▶ **What to produce**: In the records that follow, find each line with "None" and pull it out.

▶ **Records shown**:
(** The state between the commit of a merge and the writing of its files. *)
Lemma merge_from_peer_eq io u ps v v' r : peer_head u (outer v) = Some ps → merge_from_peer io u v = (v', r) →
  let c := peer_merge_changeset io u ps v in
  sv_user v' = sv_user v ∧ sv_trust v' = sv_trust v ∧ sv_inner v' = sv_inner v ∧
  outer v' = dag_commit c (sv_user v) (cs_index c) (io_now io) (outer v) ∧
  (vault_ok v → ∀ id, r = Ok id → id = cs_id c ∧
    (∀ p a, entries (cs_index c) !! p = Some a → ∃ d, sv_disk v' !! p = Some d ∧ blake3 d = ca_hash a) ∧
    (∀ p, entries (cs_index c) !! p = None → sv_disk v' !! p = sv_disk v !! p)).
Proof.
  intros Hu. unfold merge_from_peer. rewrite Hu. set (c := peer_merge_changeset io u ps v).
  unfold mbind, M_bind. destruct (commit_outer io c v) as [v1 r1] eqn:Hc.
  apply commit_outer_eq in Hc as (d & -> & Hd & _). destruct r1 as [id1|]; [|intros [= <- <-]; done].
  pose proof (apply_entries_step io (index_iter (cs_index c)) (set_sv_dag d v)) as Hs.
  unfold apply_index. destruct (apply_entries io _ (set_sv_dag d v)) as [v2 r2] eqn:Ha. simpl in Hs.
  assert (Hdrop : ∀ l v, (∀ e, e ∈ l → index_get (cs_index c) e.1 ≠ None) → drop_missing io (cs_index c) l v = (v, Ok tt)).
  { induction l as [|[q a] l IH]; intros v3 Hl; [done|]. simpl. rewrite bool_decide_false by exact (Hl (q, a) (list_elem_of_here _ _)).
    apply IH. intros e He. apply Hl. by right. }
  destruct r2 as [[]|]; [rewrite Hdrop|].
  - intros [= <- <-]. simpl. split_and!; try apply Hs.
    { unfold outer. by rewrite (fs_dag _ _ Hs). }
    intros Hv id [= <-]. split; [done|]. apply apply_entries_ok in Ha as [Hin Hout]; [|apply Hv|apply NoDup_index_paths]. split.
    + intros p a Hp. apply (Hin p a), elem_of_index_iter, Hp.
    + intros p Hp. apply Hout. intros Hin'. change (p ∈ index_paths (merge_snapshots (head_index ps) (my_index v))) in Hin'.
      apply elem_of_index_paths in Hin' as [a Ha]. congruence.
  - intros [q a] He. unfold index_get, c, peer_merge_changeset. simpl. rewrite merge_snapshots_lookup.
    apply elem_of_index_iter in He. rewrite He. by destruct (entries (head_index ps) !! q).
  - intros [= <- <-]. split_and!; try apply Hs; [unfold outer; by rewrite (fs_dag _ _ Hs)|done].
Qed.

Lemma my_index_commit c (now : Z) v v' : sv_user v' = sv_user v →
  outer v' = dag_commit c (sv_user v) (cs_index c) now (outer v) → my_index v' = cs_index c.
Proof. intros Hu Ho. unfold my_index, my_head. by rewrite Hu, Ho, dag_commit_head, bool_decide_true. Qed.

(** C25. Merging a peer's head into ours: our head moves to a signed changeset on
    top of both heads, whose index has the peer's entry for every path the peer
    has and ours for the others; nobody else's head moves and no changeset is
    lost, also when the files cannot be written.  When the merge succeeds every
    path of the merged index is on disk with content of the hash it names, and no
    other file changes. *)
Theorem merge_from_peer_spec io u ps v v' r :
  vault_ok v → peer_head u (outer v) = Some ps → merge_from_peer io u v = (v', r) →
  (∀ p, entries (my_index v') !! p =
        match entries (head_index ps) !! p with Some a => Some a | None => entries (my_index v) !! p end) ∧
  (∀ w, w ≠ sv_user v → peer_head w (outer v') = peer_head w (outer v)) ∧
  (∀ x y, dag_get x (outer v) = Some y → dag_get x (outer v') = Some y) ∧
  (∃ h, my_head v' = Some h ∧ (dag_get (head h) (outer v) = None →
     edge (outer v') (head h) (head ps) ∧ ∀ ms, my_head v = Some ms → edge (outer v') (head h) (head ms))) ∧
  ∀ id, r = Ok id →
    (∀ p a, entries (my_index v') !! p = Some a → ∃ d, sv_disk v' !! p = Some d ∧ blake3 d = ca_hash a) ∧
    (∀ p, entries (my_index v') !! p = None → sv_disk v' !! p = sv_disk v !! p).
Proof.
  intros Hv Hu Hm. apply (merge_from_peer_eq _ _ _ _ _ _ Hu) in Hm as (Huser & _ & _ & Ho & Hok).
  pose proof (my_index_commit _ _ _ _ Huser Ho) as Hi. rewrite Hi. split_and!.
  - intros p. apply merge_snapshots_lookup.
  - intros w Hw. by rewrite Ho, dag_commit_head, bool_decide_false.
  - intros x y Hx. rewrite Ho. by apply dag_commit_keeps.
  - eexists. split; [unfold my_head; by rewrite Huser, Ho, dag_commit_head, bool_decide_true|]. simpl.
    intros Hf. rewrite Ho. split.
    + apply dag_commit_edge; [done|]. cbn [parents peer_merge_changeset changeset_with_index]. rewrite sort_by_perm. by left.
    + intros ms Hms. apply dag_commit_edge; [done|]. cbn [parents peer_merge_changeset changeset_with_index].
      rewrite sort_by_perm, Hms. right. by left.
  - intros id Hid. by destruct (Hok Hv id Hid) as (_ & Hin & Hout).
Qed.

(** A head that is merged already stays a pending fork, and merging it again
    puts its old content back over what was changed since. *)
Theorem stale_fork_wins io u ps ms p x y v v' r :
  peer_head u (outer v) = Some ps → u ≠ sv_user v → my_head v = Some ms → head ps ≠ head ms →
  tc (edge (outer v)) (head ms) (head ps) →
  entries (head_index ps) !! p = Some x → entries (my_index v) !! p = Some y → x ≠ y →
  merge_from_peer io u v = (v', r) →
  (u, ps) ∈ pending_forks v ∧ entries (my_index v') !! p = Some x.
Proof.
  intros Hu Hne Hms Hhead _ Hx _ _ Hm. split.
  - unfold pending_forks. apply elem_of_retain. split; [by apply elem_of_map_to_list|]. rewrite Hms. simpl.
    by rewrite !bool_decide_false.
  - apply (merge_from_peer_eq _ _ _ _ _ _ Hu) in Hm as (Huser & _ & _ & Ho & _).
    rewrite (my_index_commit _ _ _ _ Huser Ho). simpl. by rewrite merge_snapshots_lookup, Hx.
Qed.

▶ **Exercise answer**:
    (∀ p, entries (cs_index c) !! p = None → sv_disk v' !! p = sv_disk v !! p)).
  assert (Hdrop : ∀ l v, (∀ e, e ∈ l → index_get (cs_index c) e.1 ≠ None) → drop_missing io (cs_index c) l v = (v, Ok tt)).
        match entries (head_index ps) !! p with Some a => Some a | None => entries (my_index v) !! p end) ∧
  (∃ h, my_head v' = Some h ∧ (dag_get (head h) (outer v) = None →
    (∀ p, entries (my_index v') !! p = None → sv_disk v' !! p = sv_disk v !! p).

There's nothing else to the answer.